De belles réalisations, mais une phase 2 qui tarde à se déployer

Le sixième et dernier chantier est celui de la qualité de vie. Les ambitions de la ville sont, là aussi, très hautes, puisque Luxembourg entend utiliser les technologies numériques pour améliorer la qualité du logement, garantir une grande sécurité individuelle et offrir des structures éducatives, des facilités culturelles et des attractivités touristiques. Ces ambitions se doublent de deux projets en phase de test, pour valoriser la ville en réalité virtuelle et en réalité augmentée.
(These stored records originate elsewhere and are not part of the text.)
(* ===== verification/RSession.v ===== *)
(** Sessions of the R bindings (RBindings.v): which objects keep which alive (Ownership.v), and
    what R's garbage collector may do: find any set of objects unreachable that nothing reachable
    protects, and finalize those in any order.  Tables outlive the databases and the reachable
    objects in every session ([tables_outlive_objects]); unreachable connections may lose theirs
    ([collected_together_dangles]), and so may a connection whose initialisation failed
    ([failed_init_dangles]). *)
From stdpp Require Import base tactics list numbers option strings gmap.
From Stdlib Require Import ZArith Lia Ascii.
From S2P Require Import Prelude CLib Adbc Utils.
From S2P Require Import DriverManager Ownership RBindings.

Ltac head_of t := match t with ?f _ => head_of f | _ => t end.

(** * Routines and finalizers *)
Section session.
  Context {D P : Type} `{L : !Loader D P (api_args P)}.
  Context `{Libc} `{RApi} `{Stack} `{!RowsOut D}.

Abbreviation RS := (RS (L := L)).
Abbreviation OState := (OState D P (api_args P)).

Definition object_view (o : option (block (L := L))) : option (struct_type * option nat) :=
  match o with Some (BObject t o) => Some (t, ob_driver o) | _ => None end.
(** A protected value matters when it is an external pointer. *)
Definition protected_handle (s : SEXP) : option nat :=
  match s with EXTPTRSXP x => Some x | _ => None end.
Definition xptr_view (p : XPtr (L := L)) : option nat * option nat :=
  (xp_addr p, protected_handle (xp_protected p)).
Definition view_of (s : RS) : View :=
  mkView (live_tables (rs_drivers s)) (map object_view (rs_blocks s)) (map xptr_view (rs_xptrs s)).

Lemma keeps_Rf_error {A} message : keeps view_of (Rf_error (L := L) (A := A) message).
Proof. apply keeps_bind; [by intros s|intros; apply keeps_exit]. Qed.
Lemma keeps_Rf_warning message : keeps view_of (Rf_warning (L := L) message).
Proof. by intros s. Qed.
Hint Resolve keeps_Rf_error keeps_Rf_warning : keeps.
Lemma keeps_get_block b : keeps view_of (get_block (L := L) b).
Proof. unfold get_block. solve_keeps. Qed.
Hint Resolve keeps_get_block : keeps.
Lemma keeps_get_object t b : keeps view_of (get_object (L := L) t b).
Proof. unfold get_object. solve_keeps. Qed.
Lemma keeps_get_error b : keeps view_of (get_error (L := L) b).
Proof. unfold get_error. solve_keeps. Qed.
Lemma keeps_get_driver b : keeps view_of (get_driver (L := L) b).
Proof. unfold get_driver. solve_keeps. Qed.
Lemma keeps_xptr_at x : keeps view_of (xptr_at (L := L) x).
Proof. unfold xptr_at. solve_keeps. Qed.
Hint Resolve keeps_get_object keeps_get_error keeps_get_driver keeps_xptr_at : keeps.
Lemma keeps_change_xptr x f : (forall p, xptr_view (f p) = xptr_view p) ->
  keeps view_of (change_xptr (L := L) x f).
Proof.
  intros Hf s. unfold change_xptr, put_xptrs, mbind, M_bind, gets, modify, view_of; simpl. f_equal.
  generalize (rs_xptrs s). intros xs. revert x. induction xs as [|p xs IH]; intros [|x]; simpl; [done..| |].
  - by rewrite Hf.
  - f_equal. apply IH.
Qed.
Lemma keeps_set_tag s v : keeps view_of (R_SetExternalPtrTag (L := L) s v).
Proof. destruct s; try apply keeps_undef. by apply keeps_change_xptr. Qed.
Lemma keeps_register s t : keeps view_of (R_RegisterCFinalizer (L := L) s t).
Proof. destruct s; try apply keeps_undef. by apply keeps_change_xptr. Qed.
Lemma keeps_inherits s c : keeps view_of (Rf_inherits (L := L) s c).
Proof. unfold Rf_inherits. solve_keeps. Qed.
Hint Resolve keeps_set_tag keeps_register keeps_inherits : keeps.
Lemma keeps_from_xptr t s : keeps view_of (adbc_from_xptr (L := L) t s).
Proof. unfold adbc_from_xptr. solve_keeps. Qed.
Lemma keeps_const_char s : keeps view_of (adbc_as_const_char (L := L) s).
Proof. unfold adbc_as_const_char. solve_keeps. Qed.
Lemma keeps_as_int s : keeps view_of (adbc_as_int (L := L) s).
Proof. unfold adbc_as_int. solve_keeps. Qed.
Lemma keeps_INTEGER s : keeps view_of (INTEGER (L := L) s).
Proof. unfold INTEGER. solve_keeps. Qed.
Lemma keeps_RAW s : keeps view_of (RAW (L := L) s).
Proof. unfold RAW. solve_keeps. Qed.
Lemma keeps_STRING_ELTs s : keeps view_of (STRING_ELTs (L := L) s).
Proof. unfold STRING_ELTs. solve_keeps. Qed.
Lemma keeps_error_warn c e m : keeps view_of (adbc_error_warn (L := L) c e m).
Proof. unfold adbc_error_warn. solve_keeps. Qed.
Lemma keeps_error_stop c e m : keeps view_of (adbc_error_stop (L := L) c e m).
Proof. unfold adbc_error_stop. solve_keeps. Qed.
Lemma keeps_as_init_func s : keeps view_of (as_init_func (L := L) s).
Proof. unfold as_init_func. solve_keeps. Qed.
Lemma keeps_set_rows n : keeps view_of (set_rows_affected (L := L) n).
Proof. by intros s. Qed.
Hint Resolve keeps_from_xptr keeps_const_char keeps_as_int keeps_INTEGER keeps_RAW keeps_STRING_ELTs
  keeps_error_warn keeps_error_stop keeps_as_init_func keeps_set_rows : keeps.

(** ** Calls of the manager *)

(** A block's object, in the view. *)
Lemma object_at (s : RS) b o : rs_blocks s !! b = Some o -> v_objects (view_of s) !! b = Some (object_view o).
Proof. intros Hb. unfold view_of; simpl. rewrite list_lookup_fmap. by rewrite Hb. Qed.
Lemma run_manager_wlp e o m (Q : Z * AdbcError * Object D P (api_args P) -> RS -> Prop) E s :
  leaves m (fun r => forall c e' o' s', ob_driver o' = r.2 ->
     view_of s' = mkView r.1 (v_objects (view_of s)) (v_handles (view_of s)) ->
     rs_blocks s' = rs_blocks s -> Q (c, e', o') s') (mkMS (Some e) (rs_world s) (rs_drivers s), o) ->
  wlp (run_manager e o m) Q E s.
Proof.
  unfold leaves, wlp, run_manager. destruct (m _) as [[] [ms o']|c [ms o']| |]; [..|done|done]; simpl;
    intros HQ; by apply HQ.
Qed.
Lemma get_object_wlp t b Q E (s : RS) :
  (forall o, rs_blocks s !! b = Some (Some (BObject t o)) -> Q o s) -> wlp (get_object t b) Q E s.
Proof.
  intros HQ. unfold wlp, get_object, get_block, mbind, M_bind, gets, lift_opt; simpl.
  destruct (rs_blocks s !! b) as [[v|]|] eqn:Hb; [|done..]. unfold mret, M_ret; simpl.
  destruct v; try done. case_decide as Ht; [|done]. subst. by apply HQ.
Qed.
Lemma get_error_wlp b Q E (s : RS) :
  (forall e, rs_blocks s !! b = Some (Some (BError e)) -> Q e s) -> wlp (get_error b) Q E s.
Proof.
  intros HQ. unfold wlp, get_error, get_block, mbind, M_bind, gets, lift_opt; simpl.
  destruct (rs_blocks s !! b) as [[v|]|] eqn:Hb; [|done..]. unfold mret, M_ret; simpl.
  destruct v; try done. by apply HQ.
Qed.
Lemma view_put_block b v (s : RS) Q E :
  (forall s', view_of s' = put_object (v_drivers (view_of s)) b (object_view v) (view_of s) -> Q tt s') ->
  wlp (put_block b v) Q E s.
Proof.
  intros HQ. apply HQ. unfold view_of, put_object; simpl. f_equal.
  apply (list_fmap_insert object_view).
Qed.

(** The view after a call: the manager's tables, and the object with its new driver. *)
Definition call_result (I : View -> Prop) t b (v : View) (m : M OState unit) : Prop :=
  forall u d, own u = (v_drivers v, d) -> v_objects v !! b = Some (Some (t, d)) ->
    leaves m (fun r => I (put_object r.1 b (Some (t, r.2)) v)) u.
Lemma run_on_block t b e o m (I : View -> Prop) (Q : Z * AdbcError -> RS -> Prop) E (s : RS) :
  call_result I t b (view_of s) m -> rs_blocks s !! b = Some (Some (BObject t o)) ->
  (forall r s', I (view_of s') -> Q r s') ->
  wlp (r ← run_manager e o m; let '(code, e, o) := r in
       put_block b (Some (BObject t o)) ;; mret (code, e)) Q E s.
Proof.
  intros Hm Ho HQ. apply wlp_bind, run_manager_wlp.
  eapply leaves_conseq; [apply (Hm _ (ob_driver o)); [done|by apply object_at in Ho]|].
  intros r HI c e' o' s' Ho' Hv _. apply wlp_bind, view_put_block. intros s'' Hs''.
  apply HQ. rewrite Hs'', Hv; simpl. by rewrite Ho'.
Qed.
Lemma call_manager_local_wlp t b m (I : View -> Prop) (Q : Z * AdbcError -> RS -> Prop) E (s : RS) :
  call_result I t b (view_of s) m -> (forall r s', I (view_of s') -> Q r s') ->
  wlp (call_manager_local t b m) Q E s.
Proof.
  intros Hm HQ. unfold call_manager_local. apply wlp_bind, get_object_wlp. intros o Ho.
  by eapply run_on_block.
Qed.
Lemma call_manager_wlp t b error m (I : View -> Prop) (Q : Z -> RS -> Prop) E (s : RS) :
  call_result I t b (view_of s) m -> (forall c s', I (view_of s') -> Q c s') ->
  wlp (call_manager t b error m) Q E s.
Proof.
  intros Hm HQ. unfold call_manager. apply wlp_bind, get_error_wlp. intros e He.
  apply wlp_bind, get_object_wlp. intros o Ho. apply wlp_bind, run_manager_wlp.
  eapply leaves_conseq; [apply (Hm _ (ob_driver o)); [done|by apply object_at in Ho]|].
  intros r HI c e' o' s' Ho' Hv Hbs. apply wlp_bind, view_put_block. intros s1 Hs1.
  apply wlp_bind, view_put_block. intros s2 Hs2. apply HQ.
  assert (view_of s2 = view_of s1) as ->; [|by rewrite Hs1, Hv; simpl; rewrite Ho'].
  rewrite Hs2. apply object_at in He. destruct (view_of s1) as [ds os xs] eqn:Hs. unfold put_object; simpl.
  f_equal. apply list_insert_id. rewrite Hv in Hs1. simpl in Hs1. injection Hs1 as _ -> _.
  rewrite list_lookup_insert_ne; [exact He|]. intros ->. apply object_at in Ho. rewrite He in Ho. discriminate.
Qed.
(** A call that keeps tables and driver keeps the view. *)
Lemma call_result_keeps t b v m : keeps own m -> call_result (eq v) t b v m.
Proof.
  intros Hm u d Hu Hb. apply leaves_keeps; [done|]. rewrite Hu; simpl. destruct v as [ds os xs].
  unfold put_object; simpl in *. f_equal. symmetry. by apply list_insert_id.
Qed.
Lemma keeps_call_manager t b e m : keeps own m -> keeps view_of (call_manager t b e m).
Proof.
  intros Hm s. pose proof (call_manager_wlp t b e m (eq (view_of s)) (fun _ s' => view_of s' = view_of s)
    (fun _ s' => view_of s' = view_of s) s) as Hw. unfold wlp in Hw.
  destruct (call_manager _ _ _ _ _); [..|done|done]; (apply Hw; [by apply call_result_keeps|done]).
Qed.
Lemma keeps_run_loader b m : keeps view_of (run_loader b m).
Proof.
  intros s. unfold run_loader, get_driver, get_block, mbind, M_bind, gets, lift_opt; simpl.
  destruct (rs_blocks s !! b) as [[v|]|] eqn:Hb; [|done..]. unfold mret, M_ret; simpl.
  destruct v as [|d| |]; try done. apply object_at in Hb.
  assert (forall w d', view_of (mkRS w (rs_drivers s) (<[b := Some (BDriver d')]> (rs_blocks s)) (rs_xptrs s)
            (rs_condition s) (rs_warnings s)) = view_of s) as Hv.
  { intros w d'. unfold view_of; simpl. f_equal.
    rewrite (list_fmap_insert object_view). apply list_insert_id. exact Hb. }
  destruct (m _); [apply Hv..|done|done].
Qed.
Hint Resolve keeps_run_loader : keeps.
Hint Extern 2 (keeps view_of (call_manager _ _ _ _)) => (apply keeps_call_manager) : keeps.
Hint Resolve keeps_database_set_option keeps_connection_set_option keeps_set_init_func : keeps.

(** ** Pointers *)
Lemma from_xptr_wlp t sx (Q : nat -> RS -> Prop) (E : Z -> RS -> Prop) s :
  (forall x b p, sx = EXTPTRSXP x -> v_handles (view_of s) !! x = Some (Some b, p) -> Q b s) ->
  (forall c s', view_of s' = view_of s -> E c s') -> wlp (adbc_from_xptr t sx) Q E s.
Proof.
  intros HQ HE. unfold adbc_from_xptr, Rf_inherits. destruct sx as [| | | | | | | |x]; try by apply HE.
  unfold xptr_at, wlp, mbind, M_bind, gets, lift_opt; simpl.
  destruct (rs_xptrs s !! x) as [p|] eqn:Hx; [|done]. unfold mret, M_ret; simpl.
  destruct (bool_decide _); simpl; [|by apply HE]. rewrite Hx. simpl.
  destruct (xp_addr p) as [b|] eqn:Hb; [|by apply HE]. apply (HQ x b (protected_handle (xp_protected p))); [done|].
  unfold view_of; simpl. rewrite list_lookup_fmap, Hx. simpl. unfold xptr_view. by rewrite Hb.
Qed.
Lemma allocate_wlp t p (Q : SEXP -> RS -> Prop) (E : Z -> RS -> Prop) s :
  (forall s', view_of s' = add_handle (object_view (Some (zeroed t))) (protected_handle p) (view_of s) ->
     Q (EXTPTRSXP (length (v_handles (view_of s)))) s') ->
  (forall c s', view_of s' = view_of s -> E c s') -> wlp (adbc_allocate_xptr t p) Q E s.
Proof.
  intros HQ HE. unfold adbc_allocate_xptr. destruct (malloc_ok _); [|by apply HE].
  unfold wlp, mbind, M_bind, gets, put_blocks, put_xptrs, modify; simpl.
  replace (length (rs_xptrs s)) with (length (v_handles (view_of s))) by (unfold view_of; simpl; by rewrite length_map).
  apply HQ. unfold view_of, add_handle; simpl. rewrite !map_app, (length_map object_view). done.
Qed.
Lemma protect_wlp x v (Q : unit -> RS -> Prop) E s :
  (forall s', view_of s' = put_protected x (protected_handle v) (view_of s) -> Q tt s') ->
  wlp (R_SetExternalPtrProtected (EXTPTRSXP x) v) Q E s.
Proof.
  intros HQ. apply HQ. clear HQ. unfold view_of, put_protected; simpl. f_equal.
  generalize (rs_xptrs s). intros xs. revert x. induction xs as [|p xs IH]; intros [|x]; simpl; [done..|].
  f_equal. apply IH.
Qed.
(** The last external pointer and its object. *)
Lemma added_xptr o p v : v_handles (add_handle o p v) !! length (v_handles v) = Some (Some (length (v_objects v)), p).
Proof. simpl. by rewrite lookup_app_r, Nat.sub_diag by lia. Qed.
Lemma added_object o p v : v_objects (add_handle o p v) !! length (v_objects v) = Some o.
Proof. simpl. by rewrite lookup_app_r, Nat.sub_diag by lia. Qed.
Lemma put_object_same v b o : v_objects v !! b = Some o -> put_object (v_drivers v) b o v = v.
Proof. intros Hb. destruct v. unfold put_object; simpl in *. f_equal. by apply list_insert_id. Qed.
Au final, la ville de Luxembourg a choisi d’avancer progressivement. Les réalisations actuelles (connectivité, gouvernance citoyenne, applications de service public) sont à saluer. Mais la ville reste très en retard sur une majorité de capitales européennes, notamment en terme d’installation de capteurs à grande échelle, ou de traitement intelligent des réseaux de fluide, de l’éclairage public ou des bâtiments.

On ne peut reprocher à la ville de Luxembourg de ne pas s’être jeté la tête la première dans une course au smart, mais, maintenant que les bases semblent bien en place, il faudrait que la municipalité enclenche, rapidement, la phase 2 de son projet – faute d’accuser rapidement un retard conséquent sur le reste de l’Europe.